Accession | TIGR03913 |
Name | rad_SAM_trio |
Function | Y_X(10)_GDL-associated radical SAM protein |
Trusted Cutoff | 591.75 |
Domain Trusted Cutoff | 591.75 |
Noise Cutoff | 591.45 |
Domain Noise Cutoff | 591.45 |
Isology Type | hypoth_equivalog |
HMM Length | 477 |
Author | Haft DH |
Entry Date | Jan 6 2010 4:57PM |
Last Modified | Jun 9 2011 9:51AM |
Comment | This narrowly distributed protein family contains an N-terminal radical SAM domain. It occurs in Pseudomonas fluorescens Pf0-1, Ralstonia solanacearum, and numerous species and strains of Burkholderia. Members always occur next to a trio of three mutually homologous genes, all of which contain the domain PF08898 as the whole of the protein (about 60 amino acids) or as the C-terminal domain. The function is unknown, but the fact that all phylogenetically correlated proteins are mutually homologous with prominent invariant motifs (an invariant tyrosine and a GDL motif) and as small as 60 amino acids suggests that post-translational modification of PF08898 domain-containing proteins may be its function.
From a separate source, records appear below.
Lemma vandermonde_dot k n r x :
  (r < n)%nat -> length x = k -> dot (vandermonde k n !!! r) x = horner (z2b (Z.of_nat r)) x.
Proof. intros Hr <-. rewrite vandermonde_row by done. rewrite dot_powers, power_0. apply mul_1_l. Qed.

Lemma points_nodup (idx : list nat) :
  NoDup idx -> (forall i, i ∈ idx -> (i < 256)%nat) -> NoDup (map (fun i => z2b (Z.of_nat i)) idx).
Proof.
  intros Hnd Hlt. apply (NoDup_fmap_2_strong (fun i => z2b (Z.of_nat i))); [|done].
  intros i j Hi Hj E. apply (f_equal b2z) in E. rewrite !b2z_z2b in E.
  pose proof (Hlt _ Hi). pose proof (Hlt _ Hj).
  rewrite !Z.mod_small in E by lia. lia.
Qed.

(** Any [k] rows of the Vandermonde matrix have a trivial kernel. *)
Lemma vandermonde_kernel k n (idx : list nat) x :
  NoDup idx -> length idx = k -> (forall i, i ∈ idx -> (i < n)%nat) -> (n <= 16)%nat ->
  length x = k -> (forall i, i ∈ idx -> dot (vandermonde k n !!! i) x = x00) ->
  x = replicate k x00.
Proof.
  intros Hnd Hk Hn H16 Hx H. rewrite <- Hx.
  apply (horner_roots (map (fun i => z2b (Z.of_nat i)) idx)).
  - apply points_nodup; [done|]. intros i Hi. specialize (Hn i Hi). lia.
  - rewrite length_map. lia.
  - intros p Hp. apply list_elem_of_In, in_map_iff in Hp as (i & <- & Hi).
    apply list_elem_of_In in Hi. rewrite <- (vandermonde_dot k n) by auto. auto.
Qed.

(** ** The generator matrix *)

Definition params_ok (k n : nat) : Prop := (2 <= k < n)%nat /\ (n <= 16)%nat.

Lemma vandermonde_take k n : params_ok k n ->
  square k (take k (vandermonde k n)) /\
  forall r, (r < k)%nat -> take k (vandermonde k n) !!! r = vandermonde k n !!! r.
Proof.
  intros [Hkn H16]. destruct (vandermonde_shaped k n) as [Hl Hm].
  assert (forall r, (r < k)%nat -> take k (vandermonde k n) !!! r = vandermonde k n !!! r) as E.
  { intros r Hr. by rewrite lookup_total_take, decide_True by lia. }
  split; [|done]. split; [rewrite length_take; lia|]. intros r Hr. rewrite E by done. apply Hm. lia.
Qed.

(** What the generator computes: [v] times the inverse [i] of the first [k]
    rows of [v]. *)
Lemma generator_ok k n : params_ok k n -> exists g,
  generator k n = Ok g /\ shaped n k g /\
  (forall r x, (r < k)%nat -> length x = k -> dot (g !!! r) x = x !!! r) /\
  (forall idx x, NoDup idx -> length idx = k -> (forall i, i ∈ idx -> (i < n)%nat) ->
     length x = k -> (forall i, i ∈ idx -> dot (g !!! i) x = x00) -> x = replicate k x00).
Proof.
  intros Hp. pose proof Hp as [Hkn H16]. pose proof (vandermonde_take k n Hp) as [Hsq Hrow].
  destruct (vandermonde_shaped k n) as [Hvl Hvm].
  destruct (invert_total k (take k (vandermonde k n))) as [i Hi]; [done|..].
  { intros x Hx H0. apply (vandermonde_kernel k n (seq 0 k)); auto using NoDup_seq.
    - by rewrite length_seq.
    - intros r Hr%elem_of_seq. lia.
    - intros r Hr%elem_of_seq. rewrite <- Hrow by lia.
      rewrite <- mvec_lookup by (rewrite (proj1 Hsq); lia). rewrite H0.
      apply list_lookup_total_correct, lookup_replicate. split; [done|lia]. }
  destruct (invert_inverse k _ i Hsq Hi) as ([Hil Him] & _ & Hvi).
  assert (i <> []) as Hine by (intros ->; simpl in Hil; lia).
  assert (forall r x, (r < n)%nat -> length x = k ->
    dot (product (vandermonde k n) i !!! r) x = dot (vandermonde k n !!! r) (mvec i x)) as Hdot.
  { intros r x Hr Hx. apply (product_row _ i r k); auto; rewrite ?Hvl, ?Hvm, ?Hil; auto. }
  exists (product (vandermonde k n) i). split_and!.
  - unfold generator. rewrite Hi.
    destruct (Nat.ltb_spec k 2), (Nat.leb_spec n k), (Nat.ltb_spec 16 n); simpl; done || lia.
  - split; [unfold product; by rewrite length_map|]. intros r Hr.
    apply (product_row _ i r k); auto; rewrite ?Hvl, ?Hvm, ?Hil; auto.
  - intros r x Hr Hx. rewrite Hdot by (done || lia). rewrite <- Hrow by done.
    rewrite <- mvec_lookup by (rewrite (proj1 Hsq); done). by rewrite Hvi.
  - intros idx x Hnd Hlen Hlt Hx H0. rewrite <- (Hvi x Hx).
    assert (mvec i x = replicate k x00) as ->.
    { apply (vandermonde_kernel k n idx); rewrite ?length_mvec; auto.
      intros j Hj. rewrite <- Hdot by auto. auto. }
    unfold mvec. apply vec_ext; rewrite length_map, ?length_replicate; [apply (proj1 Hsq)|].
    intros r Hr. rewrite lookup_total_map, dot_0_r by done. symmetry.
    apply list_lookup_total_correct, lookup_replicate. split; [done|].
    by rewrite (proj1 Hsq) in Hr.
Qed.
Definition toy_request (body path : string) : Op :=
  OpRequest {| req_method := "POST"; req_path := path; req_has_query := false;
               req_authorization := [Some (String.append "Nostr " body)]; req_body := Some body |}.

Definition toy_step (o : Op) (w : World) : World := (run_op toy_self o w).2.

Definition toy_env : @env toy_outside := tt.

Definition toy_w0 : World := {| w_ledger := ∅; w_env := toy_env; w_log := [] |}.
Definition toy_w1 : World := toy_step (toy_request "q" "/checkout/v1/orders") toy_w0.
Definition toy_w2 : World := toy_step (toy_request "l" "/checkout/v1/orders/alice_r1/lightning") toy_w1.
Definition toy_w3 : World := toy_step (toy_request "c" "/checkout/v1/orders/alice_r1/check") toy_w2.

Definition toy_row (w : World) : Row :=
  default (new_row quote_digest_of
    {| version := 1; order_id := ""; quote_seller_id := ""; quote_seller_name := "";
       node_origin := ""; signer_pubkey := ""; quote_network := Bitcoin; rail := Lightning;
       issuer_id := None; offer := toy_offer; issuer := None; created_at := 0; expires_at := 0;
       renews := None; refund_to := None |} "") (w_ledger w !! "alice_r1"%string).

Example toy_sale :
  (r_state (toy_row toy_w1), r_state (toy_row toy_w2), r_state (toy_row toy_w3), w_log toy_w3)
  = (Quoted, AwaitingPayment, Active, [CreateInvoice "alice_r1"]).
Proof. vm_compute. reflexivity. Qed.

Lemma toy_reach_op w o : reachable toy_self (w_ledger w) (w_log w) ->
  reachable toy_self (w_ledger (toy_step o w)) (w_log (toy_step o w)).
Proof.
  intros H. unfold toy_step. destruct w as [t e l].
  eapply (reach_op toy_self t l o e _ (run_op toy_self o {| w_ledger := t; w_env := e; w_log := l |}).1);
    [exact H|]. by destruct (run_op _ _ _).
Qed.

Lemma toy_reach2 : reachable toy_self (w_ledger toy_w2) (w_log toy_w2).
Proof. apply toy_reach_op, toy_reach_op, reach_empty. Qed.

Lemma toy_reach3 : reachable toy_self (w_ledger toy_w3) (w_log toy_w3).
Proof. apply toy_reach_op, toy_reach2. Qed.

Lemma checkout_operations_are_steps_witness :
  rtc step (w_ledger toy_w2, w_log toy_w2) (w_ledger toy_w3, w_log toy_w3) /\ keyed (w_ledger toy_w3).
Proof.
  pose proof (checkout_operations_are_steps toy_self
    (toy_request "c" "/checkout/v1/orders/alice_r1/check") (w_ledger toy_w2) (w_log toy_w2) toy_env
    (reachable_keyed _ _ _ toy_reach2)) as H.
  exact H.
Defined.

Lemma reachable_ledger_ok_witness : table_ok (w_ledger toy_w3).
Proof. exact (reachable_ledger_ok toy_self _ _ toy_reach3). Defined.

Lemma settled_order_was_paid_witness :
  exists s, r_settlement (toy_row toy_w3) = Some s /\ payment_of (toy_row toy_w3) s.
Proof.
  destruct (settled_order_was_paid toy_self _ _ "alice_r1" (toy_row toy_w3) toy_reach3)
    as (s & H1 & H2 & _); [vm_compute; reflexivity|vm_compute; reflexivity|].
  exists s. split; assumption.
Defined.

Lemma money_moves_once_witness : (issued "alice_r1" (w_log toy_w3) <= 1)%nat.
Proof. exact (proj1 (money_moves_once toy_self _ _ toy_reach3) "alice_r1"%string). Defined.

Lemma orders_only_advance_witness :
  exists r', w_ledger (toy_step (toy_request "c" "/checkout/v1/orders/alice_r1/check")
    {| w_ledger := w_ledger toy_w2; w_env := toy_env; w_log := w_log toy_w2 |}) !! "alice_r1"%string = Some r' /\
    advances (toy_row toy_w2) r'.
Proof.
  apply (orders_only_advance toy_self _ _ "alice_r1" _ (toy_request "c" _) toy_env toy_reach2).
  vm_compute. reflexivity.
Defined.

Lemma quote_replay_witness :
  w_ledger (quote_order toy_self {| pubkey := "alice"; event_id := "" |} toy_quote_request
    {| w_ledger := w_ledger toy_w2; w_env := toy_env; w_log := w_log toy_w2 |}).2 = w_ledger toy_w2.
Proof.
  apply (quote_replay toy_self (w_ledger toy_w2) (w_log toy_w2)
    {| pubkey := "alice"; event_id := "" |} toy_quote_request "alice_r1" (toy_row toy_w2) toy_env);
    vm_compute; [reflexivity|reflexivity|discriminate].
Defined.

Lemma check_delivers_paid_order_witness :
  exists o, (check toy_self {| pubkey := "alice"; event_id := "" |} "alice_r1" (r_digest (toy_row toy_w2))
    {| w_ledger := w_ledger toy_w2; w_env := toy_env; w_log := w_log toy_w2 |}).1 = Ok o /\
    state o = Active /\ receipt o = Some toy_receipt.
Proof.
  destruct (@check_delivers_paid_order toy_lib toy_outside toy_bodies (fun _ => eq_refl)
    (fun _ => eq_refl) toy_self _ _
    {| pubkey := "alice"; event_id := "" |} "alice_r1" (toy_row toy_w2) (toy_digest toy_preimage)
    toy_status toy_preimage toy_receipt toy_env toy_reach2) as (o & H1 & H2 & H3 & _);
    try (vm_compute; reflexivity); try (intros; reflexivity).
  exists o. split; [exact H1|]. split; [exact H2|exact H3].
Defined.

Lemma validated_config_witness : tor_only toy_config = false /\ Forall offer_ok (offers toy_config).
Proof.
  destruct (validated_config_sells_whole_satoshis toy_config) as (H1 & _ & _ & _ & H2);
    [vm_compute; reflexivity|]. split; assumption.
Defined.

Lemma authenticate_binds_request_witness :
  exists e, event_verify e = true /\ e_kind e = HTTP_AUTH /\
    ["payload"%string; digest "q"] ∈ e_tags e.
Proof.
  destruct (authenticate_binds_request "Nostr q" "https://h/checkout/v1/orders" "POST" "q" 1000
    {| pubkey := "alice"; event_id := "event" |}) as (e & H1 & _ & H2 & _ & _ & _ & _ & _ & H3);
    [vm_compute; reflexivity|].
  exists e. split; [exact H1|]. split; [exact H2|]. exact (H3 eq_refl).
Defined.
This view is supported by closer homology to the PqqE radical SAM protein involved in PQQ biosynthesis from the PqqA precursor peptide than to other characterized radical SAM proteins. |
References | RN [1]
RM PMID:21478363
RT Biological systems discovery in silico: radical S-adenosylmethionine protein families and their target peptides for posttranslational mo
dification.
RA Haft DH, Basu MK
RL J Bacteriol. 2011 Jun;193(11):2745-55. |
Genome Property | GenProp0920: radical SAM Y_X(10)_GDL system (HMM) |